Lemma keyed_ok {A} (key : A → result Z) (l : list A) :
  (∀ p, p ∈ l → ∃ n, key p = Ok n) →
  ∃ kl, keyed key l = Ok kl ∧ map snd kl = l ∧
        ∀ y, y ∈ kl → key y.2 = Ok y.1.
Proof.
  induction l as [|p l IH]; intros Hl.
  - exists []. repeat split. intros y Hy. by apply elem_of_nil in Hy.
  - destruct (Hl p) as [n Hn]; [left|].
    destruct IH as (kl & Hk & Hm & Hy); [intros; apply Hl; by right|].
    exists ((n, p) :: kl). repeat split.
    + simpl. rewrite Hn. simpl. rewrite Hk. done.
    + simpl. by rewrite Hm.
    + intros y [->|?]%elem_of_cons; auto.
Qed.

Lemma last_map_snd {A} (l : list (Z * A)) : last (map snd l) = snd <$> last l.
Proof.
  induction l as [|x l IH]; [done|].
  destruct l as [|y l]; [done|].
  change (last (x.2 :: y.2 :: map snd l) = snd <$> last (x :: y :: l)).
  rewrite !last_cons_cons. exact IH.
Qed.

(** What [sorted(ckpts, key=...)[-1]] picks, when every file has a step. *)
Lemma sorted_last_step (ckpts : list string) :
  ckpts ≠ [] →
  (∀ p, p ∈ ckpts → ∃ n, step_named p n) →
  ∃ sorted sel m before after,
    py_sorted ckpt_step ckpts = Ok sorted ∧ py_last sorted = Ok sel ∧
    ckpts = before ++ sel :: after ∧ step_named sel m ∧
    (∀ p n, p ∈ before → step_named p n → n ≤ m) ∧
    (∀ p n, p ∈ after → step_named p n → n < m).
Proof.
  intros Hne Hall.
  destruct (keyed_ok ckpt_step ckpts) as (kl & Hk & Hm & Hkey).
  { intros p Hp. destruct (Hall p Hp) as [n Hn]. exists n.
    by apply ckpt_step_named. }
  destruct (sort_by_key_last kl) as (x & l1 & l2 & Hlast & Hl & H1 & H2).
  { intros ->. by subst ckpts. }
  assert (ckpts = map snd l1 ++ x.2 :: map snd l2) as Hsplit.
  { by rewrite <- Hm, Hl, map_app. }
  exists (map snd (sort_by_key kl)), x.2, x.1, (map snd l1), (map snd l2).
  repeat split.
  - unfold py_sorted. rewrite Hk. done.
  - unfold py_last. rewrite last_map_snd, Hlast. done.
  - exact Hsplit.
  - destruct (Hall x.2) as [n Hn].
    { rewrite Hsplit. apply elem_of_app. right. left. }
    assert (ckpt_step x.2 = Ok x.1) as Hx.
    { apply Hkey. rewrite Hl. apply elem_of_app. right. left. }
    apply ckpt_step_named in Hn as Hn'. rewrite Hx in Hn'.
    injection Hn' as ->. exact Hn.
  - intros p n Hp Hn. apply list_elem_of_fmap in Hp as (y & -> & Hy).
    assert (ckpt_step y.2 = Ok y.1) as Hk'.
    { apply Hkey. rewrite Hl. apply elem_of_app. by left. }
    apply ckpt_step_named in Hn. rewrite Hk' in Hn. injection Hn as <-.
    by apply H1.
  - intros p n Hp Hn. apply list_elem_of_fmap in Hp as (y & -> & Hy).
    assert (ckpt_step y.2 = Ok y.1) as Hk'.
    { apply Hkey. rewrite Hl. apply elem_of_app. right. by right. }
    apply ckpt_step_named in Hn. rewrite Hk' in Hn. injection Hn as <-.
    by apply H2.
Qed.
(** [s.lstrip(chars)] for a predicate on code points. *)
Fixpoint lstrip_with (p : N → bool) (s : pystr) : pystr :=
  match s with
  | c :: s' => if p c then lstrip_with p s' else s
  | [] => []
  end.

Definition _clean_owl_name (name : pystr) : pystr :=
  let clean := replace_char 32 95 name in
  let clean := map (λ c, if owl_allowed c then c else 95%N) clean in
  let clean := collapse_underscores clean in
  let clean := rstrip_with is_underscore (lstrip_with is_underscore clean) in
  let clean :=
    match clean with
    | c :: _ => if isdigit_cp c then u "entity_" ++ clean else clean
    | [] => clean
    end in
  if truthy clean then clean else u "Entity".

End OntologyBuilder.

(** ** entity_extractor.py: the normalisation step *)

Module EntityExtractor.

(** A bucket of [person_groups] or [loc_groups]. *)
Record group := {
  g_name : pystr;
  g_members : list entity
}.

(** [if key_lower not in groups: groups[key_lower] = {'name': key, ...: []}]
    followed by [groups[key_lower][...].append(mention)], on the dict in
    insertion order. *)
Fixpoint group_append (groups : list (pystr * group)) (key_lower key : pystr)
    (mention : entity) : list (pystr * group) :=
  match groups with
  | [] => [(key_lower, {| g_name := key; g_members := [mention] |})]
  | (k, g) :: groups' =>
      if bool_decide (k = key_lower)
      then (k, {| g_name := g_name g; g_members := g_members g ++ [mention] |})
             :: groups'
      else (k, g) :: group_append groups' key_lower key mention
  end.

(** The entity returned for a bucket: a copy of its first member, renamed
    and counted. Every bucket has a first member. *)
Definition canonical (kg : pystr * group) : option entity :=
  match g_members (snd kg) with
  | first :: _ =>
      Some {| e_text := e_text first;
              e_start := e_start first;
              e_end := e_end first;
              e_normalized := g_name (snd kg);
              e_mentions_count := Some (Z.of_nat (length (g_members (snd kg)))) |}
  | [] => None
  end.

Task to carry out:
Without altering anything, print all of the data again.

Answer space:
Lemma keyed_ok {A} (key : A → result Z) (l : list A) :
  (∀ p, p ∈ l → ∃ n, key p = Ok n) →
  ∃ kl, keyed key l = Ok kl ∧ map snd kl = l ∧
        ∀ y, y ∈ kl → key y.2 = Ok y.1.
Proof.
  induction l as [|p l IH]; intros Hl.
  - exists []. repeat split. intros y Hy. by apply elem_of_nil in Hy.
  - destruct (Hl p) as [n Hn]; [left|].
    destruct IH as (kl & Hk & Hm & Hy); [intros; apply Hl; by right|].
    exists ((n, p) :: kl). repeat split.
    + simpl. rewrite Hn. simpl. rewrite Hk. done.
    + simpl. by rewrite Hm.
    + intros y [->|?]%elem_of_cons; auto.
Qed.

Lemma last_map_snd {A} (l : list (Z * A)) : last (map snd l) = snd <$> last l.
Proof.
  induction l as [|x l IH]; [done|].
  destruct l as [|y l]; [done|].
  change (last (x.2 :: y.2 :: map snd l) = snd <$> last (x :: y :: l)).
  rewrite !last_cons_cons. exact IH.
Qed.

(** What [sorted(ckpts, key=...)[-1]] picks, when every file has a step. *)
Lemma sorted_last_step (ckpts : list string) :
  ckpts ≠ [] →
  (∀ p, p ∈ ckpts → ∃ n, step_named p n) →
  ∃ sorted sel m before after,
    py_sorted ckpt_step ckpts = Ok sorted ∧ py_last sorted = Ok sel ∧
    ckpts = before ++ sel :: after ∧ step_named sel m ∧
    (∀ p n, p ∈ before → step_named p n → n ≤ m) ∧
    (∀ p n, p ∈ after → step_named p n → n < m).
Proof.
  intros Hne Hall.
  destruct (keyed_ok ckpt_step ckpts) as (kl & Hk & Hm & Hkey).
  { intros p Hp. destruct (Hall p Hp) as [n Hn]. exists n.
    by apply ckpt_step_named. }
  destruct (sort_by_key_last kl) as (x & l1 & l2 & Hlast & Hl & H1 & H2).
  { intros ->. by subst ckpts. }
  assert (ckpts = map snd l1 ++ x.2 :: map snd l2) as Hsplit.
  { by rewrite <- Hm, Hl, map_app. }
  exists (map snd (sort_by_key kl)), x.2, x.1, (map snd l1), (map snd l2).
  repeat split.
  - unfold py_sorted. rewrite Hk. done.
  - unfold py_last. rewrite last_map_snd, Hlast. done.
  - exact Hsplit.
  - destruct (Hall x.2) as [n Hn].
    { rewrite Hsplit. apply elem_of_app. right. left. }
    assert (ckpt_step x.2 = Ok x.1) as Hx.
    { apply Hkey. rewrite Hl. apply elem_of_app. right. left. }
    apply ckpt_step_named in Hn as Hn'. rewrite Hx in Hn'.
    injection Hn' as ->. exact Hn.
  - intros p n Hp Hn. apply list_elem_of_fmap in Hp as (y & -> & Hy).
    assert (ckpt_step y.2 = Ok y.1) as Hk'.
    { apply Hkey. rewrite Hl. apply elem_of_app. by left. }
    apply ckpt_step_named in Hn. rewrite Hk' in Hn. injection Hn as <-.
    by apply H1.
  - intros p n Hp Hn. apply list_elem_of_fmap in Hp as (y & -> & Hy).
    assert (ckpt_step y.2 = Ok y.1) as Hk'.
    { apply Hkey. rewrite Hl. apply elem_of_app. right. by right. }
    apply ckpt_step_named in Hn. rewrite Hk' in Hn. injection Hn as <-.
    by apply H2.
Qed.
(** [s.lstrip(chars)] for a predicate on code points. *)
Fixpoint lstrip_with (p : N → bool) (s : pystr) : pystr :=
  match s with
  | c :: s' => if p c then lstrip_with p s' else s
  | [] => []
  end.

Definition _clean_owl_name (name : pystr) : pystr :=
  let clean := replace_char 32 95 name in
  let clean := map (λ c, if owl_allowed c then c else 95%N) clean in
  let clean := collapse_underscores clean in
  let clean := rstrip_with is_underscore (lstrip_with is_underscore clean) in
  let clean :=
    match clean with
    | c :: _ => if isdigit_cp c then u "entity_" ++ clean else clean
    | [] => clean
    end in
  if truthy clean then clean else u "Entity".

End OntologyBuilder.

(** ** entity_extractor.py: the normalisation step *)

Module EntityExtractor.

(** A bucket of [person_groups] or [loc_groups]. *)
Record group := {
  g_name : pystr;
  g_members : list entity
}.

(** [if key_lower not in groups: groups[key_lower] = {'name': key, ...: []}]
    followed by [groups[key_lower][...].append(mention)], on the dict in
    insertion order. *)
Fixpoint group_append (groups : list (pystr * group)) (key_lower key : pystr)
    (mention : entity) : list (pystr * group) :=
  match groups with
  | [] => [(key_lower, {| g_name := key; g_members := [mention] |})]
  | (k, g) :: groups' =>
      if bool_decide (k = key_lower)
      then (k, {| g_name := g_name g; g_members := g_members g ++ [mention] |})
             :: groups'
      else (k, g) :: group_append groups' key_lower key mention
  end.

(** The entity returned for a bucket: a copy of its first member, renamed
    and counted. Every bucket has a first member. *)
Definition canonical (kg : pystr * group) : option entity :=
  match g_members (snd kg) with
  | first :: _ =>
      Some {| e_text := e_text first;
              e_start := e_start first;
              e_end := e_end first;
              e_normalized := g_name (snd kg);
              e_mentions_count := Some (Z.of_nat (length (g_members (snd kg)))) |}
  | [] => None
  end.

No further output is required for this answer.